Research Centre, Montreal Heart Institute, Montreal, Canada.
Department of Medicine, Montreal Heart Institute, Montreal, Canada.
Thromb Haemost. 2018 Feb;118(2):288-297. doi: 10.1160/TH17-10-0729. Epub 2018 Jan 29.
Infusions of apolipoprotein A-I (apoA-I), the major protein component of high-density lipoproteins (HDL), result in aortic valve stenosis (AVS) regression in experimental models. Severe AVS can be complicated by acquired von Willebrand syndrome, a haemorrhagic disorder associated with loss of high-molecular-weight von Willebrand factor (vWF) multimers (HMWM), the latter being a consequence of increased shear stress and enhanced vWF-cleaving protease (ADAMTS-13) activity. Although antithrombotic actions of HDL have been described, its effects on ADAMTS-13 and vWF in AVS are unknown.
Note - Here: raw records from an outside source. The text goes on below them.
Lemma build_output_spec B s t :
  WF s → StepInv B s t →
  (∀ i, i ∈ scheduled_resumed_reqs t → rid s i ∉ prev_step_scheduled_req_ids s) →
  ∃ o s', build_output s t = Ok (o, s') ∧ emitted s s' t
    ∧ so_num_scheduled_tokens o = num_scheduled_tokens t
    ∧ so_total_num_scheduled_tokens o = sumZ (num_scheduled_tokens t).*2
    ∧ so_scheduled_spec_decode_tokens o = scheduled_spec_decode_tokens t.
Proof.
  intros Hwf Hst Hprev. unfold build_output.
  set (common := match running s with [] => _ | _ => _ end).
  assert (∃ l k, common = Ok (l, with_kv s k) ∧ kv_ok k ∧ kv_quiet (kv_cache_manager s) k)
    as (l & k & -> & Hk & Hq).
  { unfold common. destruct (running s) as [|i rs].
    - eexists _, (kv_cache_manager s). split; [by destruct s|]. split; [apply Hwf|done].
    - destruct (law_common_prefix (kv_cache_manager s) (request_id (objs s i)) (wf_kv s Hwf))
        as (l & k & -> & ? & ?). by eexists _, k. }
  cbn [mbind res_bind]. set (t' := if use_v2_model_runner _ then _ else _).
  assert (num_scheduled_tokens t' = num_scheduled_tokens t ∧ req_to_new_blocks t' = req_to_new_blocks t
    ∧ scheduled_running_reqs t' = scheduled_running_reqs t
    ∧ scheduled_spec_decode_tokens t' = scheduled_spec_decode_tokens t
    ∧ (∀ i, i ∈ scheduled_new_reqs t' → i ∈ scheduled t)
    ∧ (∀ i, i ∈ scheduled_resumed_reqs t' → i ∈ scheduled_resumed_reqs t)
    ∧ (∀ i, i ∈ scheduled_running_reqs t ++ scheduled_resumed_reqs t' → i ∈ scheduled t))
    as (T1 & T2 & T3 & T0 & T4 & T5 & T6).
  { unfold t', scheduled. destruct (use_v2_model_runner _); cbn; split_and!; try done; set_solver. }
  assert (∀ i, i ∈ scheduled t → rid s i ∈ (num_scheduled_tokens t').*1 ∧ rid s i ∈ (req_to_new_blocks t').*1) as Hkeys.
  { intros i Hi. rewrite T1, T2, (st_tokens _ _ _ Hst), (st_blocks _ _ _ Hst).
    split; by apply list_elem_of_fmap_2. }
  destruct (rmap_total (λ i : Z, blks ← od_index (req_to_new_blocks t') (request_id (objs (with_kv s k) i));
    Ok (new_request_data (objs (with_kv s k) i) (default [] (kv_block_ids (kv_cache_manager (with_kv s k)) blks false))
      (if use_v2_model_runner (cfg (with_kv s k)) then Some (all_token_ids (objs (with_kv s k) i)) else None)))
    (scheduled_new_reqs t')) as (new & Enew).
  { intros i Hi%T4. destruct (Hkeys i Hi) as [_ K2]. destruct (od_index_elem _ _ K2) as (b & Eb).
    unfold rid in Eb. cbn [objs with_kv]. rewrite Eb. by eexists. }
  unfold make_new_reqs_data. rewrite Enew. cbn [mbind res_bind].
  destruct (cached_data_total (with_kv s k) t' (zlen (scheduled_running_reqs t'))
    (scheduled_running_reqs t' ++ scheduled_resumed_reqs t') 0 (mkCachedRequestData [] ∅ [] [] [] [] [])) as (cached & ->).
  { intros i Hi. apply Hkeys. rewrite T3 in Hi. by apply T6. }
  { intros j i Hj Hn. apply Hprev, T5. rewrite lookup_app_r in Hj by (unfold zlen in Hn; lia).
    by eapply list_elem_of_lookup_2. }
  cbn [mbind res_bind]. rewrite T1, T0.
  destruct (law_take_new k Hk) as [Hk2 Hq2]. cbn [cfg with_kv with_prev_step needs_kv_cache_zeroing].
  assert (kv_quiet (kv_cache_manager s) (kv_take_new_block_ids k).2) as Hq3.
  { destruct Hq as (Q1 & Q2 & Q3), Hq2 as (R1 & R2 & R3). split_and!; [congruence| |auto].
    intros id. by rewrite R2. }
  destruct (needs_kv_cache_zeroing (cfg s)).
  - cbn [kv_cache_manager with_prev_step with_kv]. destruct (kv_take_new_block_ids k) as [ids k'].
    destruct (ec_get_freed_mm_hashes _) as [fr e]. eexists _, _. split; [reflexivity|].
    split; [|done]. split; try done; cbn; by intros ->.
  - destruct (ec_get_freed_mm_hashes _) as [fr e]. eexists _, _. split; [reflexivity|].
    split; [|done]. split; try done; cbn; by intros ->.
Qed.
We assessed ADAMTS-13 activity in plasma derived from a rabbit model of AVS ( = 29) as well as in plasma collected from 64 patients with severe AVS (age 65.0 ± 10.4 years, 44 males) undergoing aortic valve replacement (AVR). In both human and rabbit AVS plasma, ADAMTS-13 activity was higher than that in controls ( < 0.05). Accordingly, AVS patients had less HMWM than controls (66.3 ± 27.2% vs. 97.2 ± 24.1%, < 0.0001). Both ADAMTS-13 activity and HMWM correlated significantly with aortic transvalvular gradients, thereby showing opposing correlations ( = 0.3, = 0.018 and = -0.4, = 0.003, respectively). Administration of an apoA-I mimetic peptide reduced ADAMTS-13 activity in AVS rabbits as compared with the placebo group (2.0 ± 0.5 RFU/sec vs. 3.8 ± 0.4 RFU/sec, < 0.05). Similarly, a negative correlation was found between ADAMTS-13 activity and HDL cholesterol levels in patients with AVS ( = -0.3, = 0.045).
Our data indicate that HDL levels are associated with reduced ADAMTS-13 activity and increased HMWM. HDL-based therapies may reduce the haematologic abnormalities of the acquired von Willebrand syndrome in AVS.
载脂蛋白 A-I(apoA-I)是高密度脂蛋白(HDL)的主要蛋白成分,在实验模型中可导致主动脉瓣狭窄(AVS)的消退。严重的 AVS 可并发获得性血管性血友病(von Willebrand 综合征),这是一种与高分子量 von Willebrand 因子(vWF)多聚体(HMWM)丢失相关的出血性疾病,后者是由于剪切力增加和 vWF 切割蛋白酶(ADAMTS-13)活性增强所致。尽管已描述了 HDL 的抗血栓作用,但它在 AVS 中的 ADAMTS-13 和 vWF 中的作用尚不清楚。
我们评估了来自 AVS 兔模型的血浆( = 29)和 64 名接受主动脉瓣置换术(AVR)的严重 AVS 患者(年龄 65.0 ± 10.4 岁,44 名男性)的血浆中 ADAMTS-13 活性。在人和兔 AVS 血浆中,ADAMTS-13 活性均高于对照组( < 0.05)。因此,与对照组相比,AVS 患者的 HMWM 较少(66.3 ± 27.2%比 97.2 ± 24.1%, < 0.0001)。ADAMTS-13 活性和 HMWM 与主动脉瓣跨瓣梯度均呈显著相关性,呈相反相关性( = 0.3, = 0.018 和 = -0.4, = 0.003)。与安慰剂组相比,apoA-I 模拟肽给药后 AVS 兔的 ADAMTS-13 活性降低(2.0 ± 0.5 RFU/sec 比 3.8 ± 0.4 RFU/sec, < 0.05)。同样,在 AVS 患者中,ADAMTS-13 活性与 HDL 胆固醇水平之间存在负相关( = -0.3, = 0.045)。
我们的数据表明,HDL 水平与 ADAMTS-13 活性降低和 HMWM 增加有关。基于 HDL 的治疗方法可能会减少 AVS 中获得性血管性血友病的血液学异常。